>>>>

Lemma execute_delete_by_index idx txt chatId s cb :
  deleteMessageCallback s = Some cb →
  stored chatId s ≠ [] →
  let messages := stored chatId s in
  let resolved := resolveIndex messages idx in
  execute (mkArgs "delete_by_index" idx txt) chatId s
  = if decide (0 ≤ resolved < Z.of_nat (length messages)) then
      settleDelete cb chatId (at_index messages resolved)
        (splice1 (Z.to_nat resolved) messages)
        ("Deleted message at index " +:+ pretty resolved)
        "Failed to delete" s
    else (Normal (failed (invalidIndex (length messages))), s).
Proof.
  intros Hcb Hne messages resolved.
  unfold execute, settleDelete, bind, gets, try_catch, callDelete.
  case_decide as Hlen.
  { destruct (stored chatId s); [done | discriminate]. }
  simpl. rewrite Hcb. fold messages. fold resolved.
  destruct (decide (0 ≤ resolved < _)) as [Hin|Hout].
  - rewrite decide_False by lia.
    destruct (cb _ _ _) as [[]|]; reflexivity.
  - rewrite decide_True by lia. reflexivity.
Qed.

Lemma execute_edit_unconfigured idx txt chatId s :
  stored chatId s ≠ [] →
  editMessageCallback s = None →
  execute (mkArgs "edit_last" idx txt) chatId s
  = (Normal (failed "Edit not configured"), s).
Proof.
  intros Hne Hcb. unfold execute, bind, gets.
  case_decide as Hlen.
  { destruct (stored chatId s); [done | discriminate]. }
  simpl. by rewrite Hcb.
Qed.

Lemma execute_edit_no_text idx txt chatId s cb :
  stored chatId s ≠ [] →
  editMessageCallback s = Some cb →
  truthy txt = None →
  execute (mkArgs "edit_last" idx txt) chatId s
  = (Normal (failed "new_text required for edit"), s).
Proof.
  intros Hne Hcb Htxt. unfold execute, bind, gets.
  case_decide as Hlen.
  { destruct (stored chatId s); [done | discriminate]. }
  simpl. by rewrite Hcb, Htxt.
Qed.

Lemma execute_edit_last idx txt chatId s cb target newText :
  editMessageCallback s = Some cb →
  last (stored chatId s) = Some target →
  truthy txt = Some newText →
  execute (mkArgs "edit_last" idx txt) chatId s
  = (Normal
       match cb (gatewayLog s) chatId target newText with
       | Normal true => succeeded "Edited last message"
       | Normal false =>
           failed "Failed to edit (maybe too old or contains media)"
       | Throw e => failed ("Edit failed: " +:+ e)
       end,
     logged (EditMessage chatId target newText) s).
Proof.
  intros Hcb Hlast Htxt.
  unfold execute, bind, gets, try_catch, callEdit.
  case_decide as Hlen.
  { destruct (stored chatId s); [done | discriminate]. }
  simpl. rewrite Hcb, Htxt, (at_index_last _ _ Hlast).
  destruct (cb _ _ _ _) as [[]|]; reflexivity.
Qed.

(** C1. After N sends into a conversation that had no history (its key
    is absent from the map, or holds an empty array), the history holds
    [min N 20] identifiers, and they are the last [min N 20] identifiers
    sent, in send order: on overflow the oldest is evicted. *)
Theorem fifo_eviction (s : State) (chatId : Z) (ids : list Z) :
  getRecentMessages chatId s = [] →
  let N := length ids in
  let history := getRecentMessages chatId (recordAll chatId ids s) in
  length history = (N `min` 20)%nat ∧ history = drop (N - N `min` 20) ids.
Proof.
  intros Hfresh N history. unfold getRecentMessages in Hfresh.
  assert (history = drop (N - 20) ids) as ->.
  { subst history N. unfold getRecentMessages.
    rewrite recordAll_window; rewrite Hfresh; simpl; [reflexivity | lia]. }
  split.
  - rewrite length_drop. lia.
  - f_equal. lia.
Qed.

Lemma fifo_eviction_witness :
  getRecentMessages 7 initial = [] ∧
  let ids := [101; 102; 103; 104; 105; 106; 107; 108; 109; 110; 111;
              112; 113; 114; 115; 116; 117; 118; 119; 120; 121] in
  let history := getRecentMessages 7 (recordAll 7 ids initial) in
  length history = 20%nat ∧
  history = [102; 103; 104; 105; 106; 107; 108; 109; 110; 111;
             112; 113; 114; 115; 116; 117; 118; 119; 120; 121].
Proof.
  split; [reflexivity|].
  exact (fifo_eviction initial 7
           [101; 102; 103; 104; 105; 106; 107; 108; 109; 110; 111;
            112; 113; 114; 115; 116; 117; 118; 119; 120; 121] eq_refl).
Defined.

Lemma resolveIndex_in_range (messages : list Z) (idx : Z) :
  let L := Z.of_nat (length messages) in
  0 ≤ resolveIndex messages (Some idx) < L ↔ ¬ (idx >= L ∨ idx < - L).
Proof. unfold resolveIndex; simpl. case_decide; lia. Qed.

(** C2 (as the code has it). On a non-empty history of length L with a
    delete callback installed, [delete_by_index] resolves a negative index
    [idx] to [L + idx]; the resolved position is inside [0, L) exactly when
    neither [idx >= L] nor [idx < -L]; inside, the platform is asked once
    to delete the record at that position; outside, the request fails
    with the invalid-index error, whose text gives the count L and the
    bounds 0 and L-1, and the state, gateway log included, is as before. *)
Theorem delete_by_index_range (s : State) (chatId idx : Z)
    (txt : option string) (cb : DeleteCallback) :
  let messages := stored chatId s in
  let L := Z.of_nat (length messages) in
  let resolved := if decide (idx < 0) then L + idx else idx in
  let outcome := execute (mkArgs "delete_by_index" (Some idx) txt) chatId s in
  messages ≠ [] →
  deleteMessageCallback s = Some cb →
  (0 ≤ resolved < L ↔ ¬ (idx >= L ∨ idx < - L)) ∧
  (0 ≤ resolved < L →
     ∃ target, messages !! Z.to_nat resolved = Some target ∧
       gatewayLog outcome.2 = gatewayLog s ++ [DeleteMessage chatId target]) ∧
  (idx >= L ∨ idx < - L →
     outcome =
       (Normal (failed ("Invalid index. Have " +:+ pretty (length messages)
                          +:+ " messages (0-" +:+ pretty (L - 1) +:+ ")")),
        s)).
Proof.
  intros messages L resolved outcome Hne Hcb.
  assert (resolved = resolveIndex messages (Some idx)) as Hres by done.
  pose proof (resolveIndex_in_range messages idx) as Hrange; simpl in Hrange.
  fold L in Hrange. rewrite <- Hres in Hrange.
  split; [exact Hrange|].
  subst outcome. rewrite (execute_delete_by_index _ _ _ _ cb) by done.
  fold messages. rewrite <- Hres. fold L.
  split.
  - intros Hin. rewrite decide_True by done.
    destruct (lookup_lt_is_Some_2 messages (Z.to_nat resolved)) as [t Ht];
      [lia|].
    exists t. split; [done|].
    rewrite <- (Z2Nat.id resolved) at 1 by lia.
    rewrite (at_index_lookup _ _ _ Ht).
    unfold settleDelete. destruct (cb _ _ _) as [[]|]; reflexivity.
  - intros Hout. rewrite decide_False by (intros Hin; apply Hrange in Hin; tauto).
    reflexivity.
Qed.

<<<<

#### WHAT TO DO:
Copy all lines from the data that hold the word "with".

#### RESPONSE:
       match cb (gatewayLog s) chatId target newText with
(** C2 (as the code has it). On a non-empty history of length L with a
    with the invalid-index error, whose text gives the count L and the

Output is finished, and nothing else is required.